INACTIVATION OF VOLTAGE-DEPENDENT CALCIUM CURRENT IN AN INSULINOMA CELL-LINE

We have studied the mechanism of Ca current inactivation in the beta-cell line HIT-T15 by conventional and perforated patch recording techniques, using two pulse voltage protocols and a combination of current and tail current measurements. In 5 mM Ca, from a holding potential of -80 mV, the maximum current showed a complex time course of inactivation: a relatively fast, double exponential inactivation (tau(h1) approximate to 12 ms and tau(h2) approximate to 60 ms) and a very slowly inactivating component (tau > 1 s).
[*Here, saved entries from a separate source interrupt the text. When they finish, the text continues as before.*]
(* ===== verification/Hub.v ===== *)
(** The distribution of snapshots: [StreamHub] of
    src/images/controlplane/internal/grpc/hub.go and the [Watch] handler of
    server.go. A goroutine per connected data plane runs [Watch]; the reconciler
    runs [Broadcast]. The lock-protected sections are single steps; what happens
    outside the lock (the non-blocking sends to the channels, receiving from a
    channel, sending on a stream) interleaves freely. The reconciler is one
    goroutine, so that one broadcast ends before the next one starts. Consumer
    ids and channels correspond one to one; ids are counted without wrapping, for
    fewer than 2^63 connections. *)

From stdpp Require Import base gmap list strings sorting.
From Stdlib Require Import NArith ZArith Lia.
From S2P Require Import Prelude RustStr Config GoLib Model Snapshots Translate.

(** Where a [Watch] call is: sending a snapshot, at the [select], returned with
    the deferred [Remove] still to run, or finished. *)
Inductive watch_pc :=
  | WSend (snap : model.Snapshot)
  | WSelect
  | WReturn
  | WEnd.

(** A [Watch] call: its position, the buffer of its channel (capacity one), and
    what it has sent on the stream so far. *)
Record Watcher := mk_watcher {
  w_pc : watch_pc;
  w_ch : option model.Snapshot;
  w_sent : list model.Snapshot;
}.

(** [watchers] lists the [Watch] calls by id: an id is handed out once, in order.
    [sending] is the broadcast under way: the snapshot, and the channels that are
    still to be served. *)
Record Hub := mk_hub {
  h_cons : gset nat;
  h_last : model.Snapshot;
  h_watchers : list Watcher;
  h_sending : model.Snapshot * list nat;
}.

Module StreamHub.

Definition NewStreamHub : Hub := mk_hub ∅ model.Snapshot_zero [] (model.Snapshot_zero, []).

(** [Add], and [Watch] up to its first send or its loop. *)
Definition Add (h : Hub) : Hub :=
  let id := length (h_watchers h) in
  let pc := if decide (model.Snap_Version (h_last h) = []) then WSelect else WSend (h_last h) in
  mk_hub ({[id]} ∪ h_cons h) (h_last h) (h_watchers h ++ [mk_watcher pc None []]) (h_sending h).

(** [Remove], at the end of [Watch]. *)
Definition Remove (id : nat) (h : Hub) : Hub :=
  mk_hub (h_cons h ∖ {[id]}) (h_last h) (h_watchers h) (h_sending h).

(** The section of [Broadcast] under the lock: [chs] is the order in which the map
    of consumers is visited. *)
Definition Broadcast (snap : model.Snapshot) (chs : list nat) (h : Hub) : Hub :=
  mk_hub (h_cons h) snap (h_watchers h) (snap, chs).

End StreamHub.

Definition put_watcher (h : Hub) (id : nat) (w : Watcher) : Hub :=
  mk_hub (h_cons h) (h_last h) (<[id := w]> (h_watchers h)) (h_sending h).
Definition set_sending (h : Hub) (chs : list nat) : Hub :=
  mk_hub (h_cons h) (h_last h) (h_watchers h) ((h_sending h).1, chs).

Inductive hlabel :=
  (** [Broadcast] takes the lock *)
  | HBroadcast (snap : model.Snapshot) (chs : list nat)
  (** its next [select { case c <- s: default: }] *)
  | HOffer
  (** a data plane connects; it gets the next id *)
  | HAdd
  (** [stream.Send] of a watcher ends, without or with an error *)
  | HSent (id : nat) (ok : bool)
  (** the [select] of a watcher takes a snapshot from its channel *)
  | HReceive (id : nat)
  (** the context of the stream is done *)
  | HDone (id : nat)
  (** the deferred [Remove] *)
  | HRemove (id : nat).

(** A panic of [toPbSnapshot] ends the process; no step follows it. *)
Definition hstep (l : hlabel) (h : Hub) : option Hub :=
  match l with
  | HBroadcast snap chs =>
      if decide ((h_sending h).2 = [] /\ chs ≡ₚ elements (h_cons h))
      then Some (StreamHub.Broadcast snap chs h) else None
  | HOffer =>
      match (h_sending h).2 with
      | [] => None
      | id :: chs =>
          match h_watchers h !! id with
          | None => None
          | Some w =>
              match w_ch w with
              | None => Some (set_sending (put_watcher h id
                          (mk_watcher (w_pc w) (Some (h_sending h).1) (w_sent w))) chs)
              | Some _ => Some (set_sending h chs)
              end
          end
      end
  | HAdd => Some (StreamHub.Add h)
  | HSent id ok =>
      match h_watchers h !! id with
      | Some w =>
          match w_pc w with
          | WSend snap =>
              match toPbSnapshot snap with
              | Some _ =>
                  Some (put_watcher h id
                    (if ok then mk_watcher WSelect (w_ch w) (w_sent w ++ [snap])
                     else mk_watcher WReturn (w_ch w) (w_sent w)))
              | None => None
              end
          | _ => None
          end
      | None => None
      end
  | HReceive id =>
      match h_watchers h !! id with
      | Some w =>
          match w_pc w, w_ch w with
          | WSelect, Some snap => Some (put_watcher h id (mk_watcher (WSend snap) None (w_sent w)))
          | _, _ => None
          end
      | None => None
      end
  | HDone id =>
      match h_watchers h !! id with
      | Some w =>
          match w_pc w with
          | WSelect => Some (put_watcher h id (mk_watcher WReturn (w_ch w) (w_sent w)))
          | _ => None
          end
      | None => None
      end
  | HRemove id =>
      match h_watchers h !! id with
      | Some w =>
          match w_pc w with
          | WReturn => Some (StreamHub.Remove id (put_watcher h id (mk_watcher WEnd (w_ch w) (w_sent w))))
          | _ => None
          end
      | None => None
      end
  end.

Fixpoint hrun (ls : list hlabel) (h : Hub) : option Hub :=
  match ls with
  | [] => Some h
  | l :: ls' => match hstep l h with Some h' => hrun ls' h' | None => None end
  end.

Lemma hrun_app ls1 ls2 h :
  hrun (ls1 ++ ls2) h = match hrun ls1 h with Some h' => hrun ls2 h' | None => None end.
Proof.
  revert h. induction ls1 as [|l ls1 IH]; intros h; [done|]. simpl.
  destruct (hstep l h); [apply IH|done].
Qed.

Lemma hrun_invariant (I : list hlabel -> Hub -> Prop) :
  I [] StreamHub.NewStreamHub ->
  (forall ls l h h', hrun ls StreamHub.NewStreamHub = Some h -> I ls h -> hstep l h = Some h' -> I (ls ++ [l]) h') ->
  forall ls h, hrun ls StreamHub.NewStreamHub = Some h -> I ls h.
Proof.
  intros H0 Hs ls. induction ls as [|l ls IH] using rev_ind; intros h.
  { intros [= <-]. done. }
  rewrite hrun_app. destruct (hrun ls StreamHub.NewStreamHub) as [h0|] eqn:E; [|done]. simpl.
  destruct (hstep l h0) as [h1|] eqn:El; [|done]. intros [= <-]. by eapply Hs; eauto.
Qed.

(** ** Observations *)

(** The snapshots broadcast, in order. *)
Definition broadcasts (ls : list hlabel) : list model.Snapshot :=
  omap (fun l => match l with HBroadcast snap _ => Some snap | _ => None end) ls.

(** The snapshots on their way to a stream: already sent, being sent, in the
    channel, and still to be offered to the channel. *)
Definition sending_now (w : Watcher) : list model.Snapshot :=
  match w_pc w with WSend snap => [snap] | _ => [] end.
Definition pending (h : Hub) (id : nat) : list model.Snapshot :=
  if decide (id ∈ (h_sending h).2) then [(h_sending h).1] else [].
Definition pipeline (h : Hub) (id : nat) (w : Watcher) : list model.Snapshot :=
  w_sent w ++ sending_now w ++ option_list (w_ch w) ++ pending h id.

(** A [Watch] call that has not returned. *)
Definition watching (w : Watcher) : bool :=
  match w_pc w with WSend _ | WSelect => true | WReturn | WEnd => false end.

(** An offer to the channel of [id] that finds it full. *)
Definition drops_now (id : nat) (l : hlabel) (h : Hub) : bool :=
  match l, (h_sending h).2 with
  | HOffer, id' :: _ =>
      if decide (id' = id) then
        match h_watchers h !! id with
        | Some w => if w_ch w is Some _ then true else false
        | None => false
        end
      else false
  | _, _ => false
  end.

(** Whether the offer of the latest broadcast to the channel of [id] was dropped. *)
Definition lost_step (id : nat) (l : hlabel) (h : Hub) (lost : bool) : bool :=
  match l with HBroadcast _ _ => false | _ => lost || drops_now id l h end.
Fixpoint lost_from (id : nat) (ls : list hlabel) (h : Hub) (lost : bool) : bool :=
  match ls with
  | [] => lost
  | l :: ls' =>
      match hstep l h with
      | Some h' => lost_from id ls' h' (lost_step id l h lost)
      | None => lost
      end
  end.
Definition lost (id : nat) (ls : list hlabel) : bool :=
  lost_from id ls StreamHub.NewStreamHub false.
The faster component (tau(h1)) was due to the voltage-dependent inactivation of a low-threshold-activated (LVA), T-type current, which deactivates more slowly (tau approximate to 3-5 ms) than the other components (tau approximate to 0.2-0.3 ms). The intermediate component (tau(h2)) was due to the Ca-dependent inactivation of a portion of the high-threshold-activated (HVA) current. A saturating dose of the dihydropyridine (DHP) nifedipine (10 mu M) did not affect the LVA current, but inhibited by 68 +/- 5% the transient, Ca-sensitive portion of the HVA current and by 33 +/- 12% the long lasting component. We suggest that three components of the calcium current can be resolved in HIT cells and the main target of DHPs is a HVA current, which inactivates faster than the DHP-resistant HVA component and does so primarily through calcium influx.